Filed under: Bilerico Project,Culture,LGBT,Uncategorized — fakeconsultant @ 7:52 am
Tags: , , , , ,

So once again my writing schedule is going to be turned upside down by unforeseen events—but it’s going to be worth it, as I have one of the funnier stories to tell you that I’ve brought to these pages for some time.

It’s a tale of catering and rejection and redemption, all in one, along with a bit of the Harlem Renaissance thrown in for good measure, and the big circle that was created was officially closed last Saturday night.

So come along, Gentle Reader, and I’ll tell you the story of how I was officially notified that I’m a member of the gay community—by email.

“Did you know that dolphins were just gay sharks?”

–Heather Morris, as Brittany, from the television show “Glee”

So it all started with Groucho Marx.

I’m a huge fan of the Marx Brothers, and I had the chance to borrow the DVD set of his 1950s game show, “You Bet Your Life”. The very first episode of the series featured Gladys Bentley, who proceeded to pound out some of the best boogie-woogie piano I’ve ever heard; investigation revealed that the same person who was living as a woman in the 1950s was living, under the same name, as one of America’s best-known male celebrities in 1929.

A story emerged, a couple of thousand words later, of a person who had been a central part of the Harlem Renaissance, who had married a woman in a big public ceremony—again, in 1929—and who, by the time she made that “You Bet Your Life” appearance, had rejected it all in an effort of return to the “straight life” she had never really known in the first place.

So I posted the story, as I normally do, across a number of websites…and then I got the email.

The message was from the Bilerico Project website, who wondered if I might be interested in becoming a contributor. As they noted in the email, Bilerico is one of the premiere sites on the Web serving the LBGTQ community, and, as a member of that community, they knew I’d be glad to have the opportunity to associate myself with the site.

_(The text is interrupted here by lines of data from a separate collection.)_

Definition min_element (l : list D) : nat :=
  match l with
  | [] => 0%nat
  | x :: l' => min_element_from 1 x 0 l'
  end.

Variable clust : ClusterEl.
Variable pointfn : nat -> P.
Variable df : P -> P -> D.

(** One round of the [do] loop: the distance of the two selected points
    is added to both their sums, first to that of [idx[0]]. *)
Definition centroid_round (sel : list bool) (avgs : list D) : list D :=
  let idx := set_bits 0 sel in
  let idx0 := nth 0 idx 0%nat in
  let idx1 := nth 1 idx 0%nat in
  let d := df (pointfn (nth idx0 clust 0%nat))
              (pointfn (nth idx1 clust 0%nat)) in
  add_at idx1 d (add_at idx0 d avgs).

(** The [do ... while(std::next_permutation(...))] loop. *)
Fixpoint centroid_loop (fuel : nat) (sel : list bool) (avgs : list D)
    : option (list D) :=
  match fuel with
  | O => None
  | S fuel' =>
      let avgs' := centroid_round sel avgs in
      match next_permutation bool_ltb sel with
      | Some sel' => centroid_loop fuel' sel' avgs'
      | None => Some avgs'
      end
  end.

(** [cluster_centroid(clust, pointfn, df)]; [None] if the loop did not
    end within [size * size] rounds, which is shown never to happen. *)
Definition cluster_centroid : option Z :=
  match length clust with
  | 0%nat => Some (-1)%Z
  | 1%nat => Some 0%Z
  | 2%nat => Some 0%Z
  | n =>
      let sel := repeat false (n - 2) ++ [true; true] in
      let avgs := repeat d_zero n in
      match centroid_loop (n * n) sel avgs with
      | None => None
      | Some avgs =>
          let avgs := map (fun a => d_div_size a n) avgs in
          Some (Z.of_nat (min_element avgs))
      end
  end.
End ClusterCentroid.

(** ** Convex hull *)

Definition ERR : R := / 1000000.

(** The lambda [orientation] of [pts_convex_hull]. *)
Definition orientation (p q r : Vec2d) : nat :=
  let val := (uy q - uy p) * (ux r - ux q) - (ux q - ux p) * (uy r - uy q) in
  if Rltb (Rabs val) ERR then 0%nat
  else if Rltb ERR val then 1%nat else 2%nat.

Section ConvexHull.
Variable pts : list Vec2d.

Definition pt (i : nat) : Vec2d := nth i pts (mkVec2d 0 0).

(** The search for the leftmost point. *)
Definition leftmost : nat :=
  fold_left
    (fun l i =>
       if Rltb (Rabs (ux (pt i) - ux (pt l))) ERR then
         (if Rltb (uy (pt i)) (uy (pt l)) then i else l)
       else if Rltb (ux (pt i)) (ux (pt l)) then i else l)
    (seq 1 (length pts - 1)) 0%nat.

(** The inner [for] loop: the most counterclockwise point seen from
    [p]. *)
Definition wrap_next (p : nat) : nat :=
  let n := length pts in
  fold_left
    (fun q i => if Nat.eqb (orientation (pt p) (pt i) (pt q)) 2 then i else q)
    (seq 0 n) ((p + 1) mod n)%nat.

(** The [do ... while (p != l)] loop; [None] when [fuel] rounds do not
    bring [p] back to [l]. *)
Fixpoint wrap_loop (fuel : nat) (l p : nat) (hull : list nat)
    : option (list nat) :=
  match fuel with
  | O => None
  | S fuel' =>
      let hull := hull ++ [p] in
      let q := wrap_next p in
      if Nat.eqb q l then Some hull else wrap_loop fuel' l q hull
  end.
End ConvexHull.

(** [pts_convex_hull(inpts, pfn)]. *)
Definition pts_convex_hull (fuel : nat) (inpts : ClusterEl)
    (pfn : nat -> Vec2d) : option ClusterEl :=
  let n := length inpts in
  if Nat.ltb n 3 then Some inpts
  else
    let points := map pfn inpts in
    let l := leftmost points in
    wrap_loop points fuel l l [].

(** ** Spatial index *)

(** Modelled from the spec: the spatial index (SLASpatIndex.hpp) is not
    part of this file.  It supports [insert(point, id)] and
    [query(predicate)], which returns the elements that satisfy the
    predicate; the order of the result is unspecified, and this model
    returns them in the order of insertion. *)
Module SpatIndex.
Definition t : Type := list SpatElement.
Definition empty : t := [].
Definition insert (p : Vec3d) (id : nat) (idx : t) : t := idx ++ [(p, id)].
Definition query (pred : SpatElement -> bool) (idx : t) : list SpatElement :=
  filter pred idx.
End SpatIndex.

(** [std::max_element(first, last, comp)]: the first largest element. *)
Fixpoint max_element_from {A} (comp : A -> A -> bool) (largest : A)
    (l : list A) : A :=
  match l with
  | [] => largest
  | x :: l' =>
      if comp largest x then max_element_from comp x l'
      else max_element_from comp largest l'
  end.

(** [std::sort] on indices. *)
Fixpoint insert_sorted (x : nat) (l : list nat) : list nat :=
  match l with
  | [] => [x]
  | y :: l' => if Nat.leb x y then x :: l else y :: insert_sorted x l'
  end.
Definition sort (l : list nat) : list nat := fold_right insert_sorted [] l.

(** [std::set_difference] of two sorted ranges. *)
Fixpoint set_difference (l1 : list nat) : list nat -> list nat :=
  fix inner (l2 : list nat) : list nat :=
    match l1, l2 with
    | [], _ => []
    | _, [] => l1
    | x :: l1', y :: l2' =>
        if Nat.ltb x y then x :: set_difference l1' l2
        else if Nat.ltb y x then inner l2'
        else set_difference l1' l2'
    end.

(** ** Routing of the grounded heads *)

(** What the routing does to the junctions, the bridges and the junction
    index, in the order it does it.  The log is not a variable of the
    source: it records the arguments of [add_junction] (with the index the
    junction gets in the tree), of [add_bridge], and of each query of the
    junction index with its result. *)
Inductive Event :=
| EvJunction (id : nat) (pos : Vec3d)
| EvBridge (from to : Vec3d) (r : R)
| EvQuery (pp : Vec3d) (d : R) (juncs : list SpatElement).

Record RState := mkRState { rs_tree : Impl.t; rs_log : list Event }.

(** How a stage ended: it ran to its end, it used up the rounds it was
    given (a loop of the source that does not end), or it read a vector
    outside its bounds. *)
Inductive Outcome := Completed | OutOfFuel | OutOfBounds.

Definition rs_add_junction `{Externals} (pos : Vec3d) (r_mm : R)
    (s : RState) : RState :=
  mkRState (Impl.add_junction (Junction.make pos r_mm 45) (rs_tree s))
           (rs_log s ++ [EvJunction (length (Impl.m_junctions (rs_tree s))) pos]).

(** [add_bridge(j1, j2, r)] for the junctions added at [p1] and [p2]
    with radius [hbr]. *)
Definition rs_add_bridge `{Externals} (p1 p2 : Vec3d) (hbr r_mm : R)
    (s : RState) : RState :=
  mkRState (Impl.add_bridge
              (Bridge.of_junctions (Junction.make p1 hbr 45)
                                   (Junction.make p2 hbr 45) r_mm)
              (rs_tree s))
           (rs_log s ++ [EvBridge p1 p2 r_mm]).

Definition rs_add_pillar (p : Pillar.t) (s : RState) : RState :=
  mkRState (Impl.add_pillar p (rs_tree s)) (rs_log s).

Definition rs_set_head (idx : nat) (h : Head.t) (s : RState) : RState :=
  mkRState (Impl.set_head idx h (rs_tree s)) (rs_log s).

Section RoutingGround.
Context `{Externals}.
Variable cfg : SupportConfig.
Variable head_pos : PointSet.
Variable gndidx : list nat.
Variable emesh : EigenMesh3D.

(** The lambda [gnd_head_pt]. *)
Definition gnd_head_pt (idx : nat) : Vec3d :=
  nth (nth idx gndidx 0%nat) head_pos unassigned_row.

Definition dist_xy (p1 p2 : Vec3d) : R :=
  distance2 (mkVec2d (vx p1) (vy p1)) (mkVec2d (vx p2) (vy p2)).

(** The body of the loop over the side heads of a cluster: [hidx] is the
    index of the side head in the tree, [jh] the junction point of the
    head of the main pillar. *)
Definition route_sidehead (jh : Vec3d) (s : RState) (hidx : nat)
    : RState * Outcome :=
  let hbr := head_back_radius_mm cfg in
  match nth_error (Impl.m_heads (rs_tree s)) hidx with
  | None => (s, OutOfBounds)
  | Some sidehead0 =>
      let sidehead := Head.add_tail (Head.transform sidehead0) (-1) (-1) in
      let s := rs_set_head hidx sidehead s in
      let r_pillar :=
        Head.request_pillar_radius sidehead (pillar_radius_mm cfg) in
      let jstep := Head.fullwidth sidehead in
      let jp := Head.junction_point sidehead in
      let jp := set_z jp (vz jp - jstep) in
      let d := dist_xy jp jh in
      let jn := mkVec3d (vx jh) (vy jh) (vz jp + d * sin (- tilt cfg)) in
      if Rltb 0 (vz jn) then
        let s := rs_add_junction jp hbr s in
        let s := rs_add_pillar
                   (Pillar.make hidx sidehead jp (pillar_radius_mm cfg)) s in
        let s := rs_add_junction jn hbr s in
        (rs_add_bridge jp jn hbr r_pillar s, Completed)
      else
        let jp := set_z jp 0 in
        let sidecs := Pillar.make hidx sidehead jp (pillar_radius_mm cfg) in
        let sidecs := Pillar.add_base sidecs (base_height_mm cfg)
                                      (base_radius_mm cfg) in
        (rs_add_pillar sidecs s, Completed)
  end.

(** A loop body run over a list, stopped by the first round that does
    not complete. *)
Fixpoint for_each {S A} (body : S -> A -> S * Outcome) (l : list A) (s : S)
    : S * Outcome :=
  match l with
  | [] => (s, Completed)
  | x :: l' =>
      match body s x with
      | (s', Completed) => for_each body l' s'
      | stopped => stopped
      end
  end.

(** [cl.erase(cl.begin() + cidx)]. *)
Fixpoint erase (cidx : nat) (cl : list nat) : list nat :=
  match cl, cidx with
  | [], _ => []
  | _ :: cl', O => cl'
  | x :: cl', S c => x :: erase c cl'
  end.

(** The body of the loop over the clusters; the state carries
    [cl_centroids]. *)
Definition route_cluster (st : RState * ClusterEl) (cl : ClusterEl)
    : (RState * ClusterEl) * Outcome :=
  let '(s, cl_centroids) := st in
  match cluster_centroid cl gnd_head_pt dist_xy with
  | None => (st, OutOfFuel)
  | Some c =>
      let cidx := Z.to_nat c in
      match (if Z.ltb c 0 then None else nth_error cl cidx) with
      | None => (st, OutOfBounds)
      | Some cen =>
          let cl_centroids := cl_centroids ++ [cen] in
          let index_to_heads := nth cen gndidx 0%nat in
          match nth_error (Impl.m_heads (rs_tree s)) index_to_heads with
          | None => ((s, cl_centroids), OutOfBounds)
          | Some head0 =>
              let head := Head.transform (Head.add_tail head0 (-1) (-1)) in
              let s := rs_set_head index_to_heads head s in
              let startpoint := Head.junction_point head in
              let endpoint := set_z startpoint 0 in
              let cs := Pillar.make index_to_heads head endpoint
                                    (pillar_radius_mm cfg) in
              let cs := Pillar.add_base cs (base_height_mm cfg)
                                        (base_radius_mm cfg) in
              let s := rs_add_pillar cs s in
              let cl := erase cidx cl in
              let '(s, o) :=
                for_each (route_sidehead (Head.junction_point head))
                         (map (fun c => nth c gndidx 0%nat) cl) s in
              ((s, cl_centroids), o)
          end
      end
  end.
End RoutingGround.

Section RingWeaving.
Context `{Externals}.
Variable cfg : SupportConfig.
Variable head_pos : PointSet.
Variable gndidx : list nat.
Variable emesh : EigenMesh3D.

(** The first loop after the clusters: every junction of the tree goes
    into the index, at height 0, under its position in the tree. *)
Definition fill_index (junctions : list Junction.t) : SpatIndex.t :=
  fold_left
    (fun idx (ej : nat * Junction.t) =>
       let p := Junction.pos (snd ej) in
       SpatIndex.insert (mkVec3d (vx p) (vy p) 0) (fst ej) idx)
    (combine (seq 0 (length junctions)) junctions)
    SpatIndex.empty.

(** The [while] loop that weaves the bridges between [pillar] and
    [nextpillar]. *)
Fixpoint weave_loop (fuel : nat) (pillar nextpillar : Pillar.t)
    (pillar_dist nstartz : R) (sj ej : Vec3d) (chkd : Dist) (s : RState)
    : RState * Outcome :=
  match fuel with
  | O => (s, OutOfFuel)
  | S fuel' =>
      if Rltb (vz (Pillar.endpoint nextpillar)) (vz ej)
         && Rltb (vz (Pillar.endpoint pillar)) (vz sj)
      then
        let hbr := head_back_radius_mm cfg in
        let s :=
          if dist_geb chkd pillar_dist && Rltb (vz ej) nstartz then
            let s := rs_add_junction sj hbr s in
            let s := rs_add_junction ej hbr s in
            rs_add_bridge sj ej hbr (Pillar.r pillar) s
          else s in
        let '(sj, ej) := (ej, sj) in
        let ej := set_z ej (vz sj + pillar_dist * sin (- tilt cfg)) in
        let chkd := ray_mesh_intersect sj (normalized (vsub ej sj)) emesh in
        weave_loop fuel' pillar nextpillar pillar_dist nstartz sj ej chkd s
      else (s, Completed)
  end.

(** The body of the loop over the edges [(it, next)] of a ring. *)
Definition weave_edge (fuel : nat) (junction_index : SpatIndex.t)
    (s : RState) (edge : nat * nat) : RState * Outcome :=
  let '(it, next) := edge in
  let tree := rs_tree s in
  match nth_error (Impl.m_pillars tree) it,
        nth_error (Impl.m_pillars tree) next with
  | Some pillar, Some nextpillar =>
      let d := 2 * Pillar.r pillar in
      let p := Pillar.endpoint pillar in
      let pp := mkVec3d (vx p) (vy p) 0 in
      let juncs :=
        SpatIndex.query (fun se => Rltb (distance3 pp (fst se)) d)
                        junction_index in
      let s := mkRState tree (rs_log s ++ [EvQuery pp d juncs]) in
      let sj_opt :=
        match juncs with
        | [] =>
            option_map Head.junction_point
              (nth_error (Impl.m_heads tree) (Pillar.headref pillar))
        | se :: rest =>
            let juncit :=
              max_element_from
                (fun se1 se2 : SpatElement =>
                   Rltb (vz (fst se1)) (vz (fst se2))) se rest in
            option_map Junction.pos
              (nth_error (Impl.m_junctions tree) (snd juncit))
        end in
      match sj_opt,
            nth_error (Impl.m_heads tree) (Pillar.headref nextpillar) with
      | Some sj, Some nexthead =>
          let ej := Pillar.endpoint nextpillar in
          let pillar_dist := dist_xy sj ej in
          let ej := set_z ej (vz sj + pillar_dist * sin (- tilt cfg)) in
          let chkd :=
            ray_mesh_intersect sj (normalized (vsub ej sj)) emesh in
          let nstartz := vz (Head.junction_point nexthead) in
          weave_loop fuel pillar nextpillar pillar_dist nstartz sj ej chkd s
      | _, _ => (s, OutOfBounds)
      end
  | _, _ => (s, OutOfBounds)
  end.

I immediately ran off to inform The Girlfriend of my new status—and I almost as immediately sent a message back, telling the folks there that I’d be thrilled…with one caveat.

I felt that they had to be informed that I’m a male who’s been with the same woman for 28 years…which, if you know anything about long-term relationships, pretty much makes me asexual.

We all had a good laugh over that, and despite the fact that I had “come out” to them, they were still willing to accept me as I am, and as a result I happily contribute to Bilerico to this very day.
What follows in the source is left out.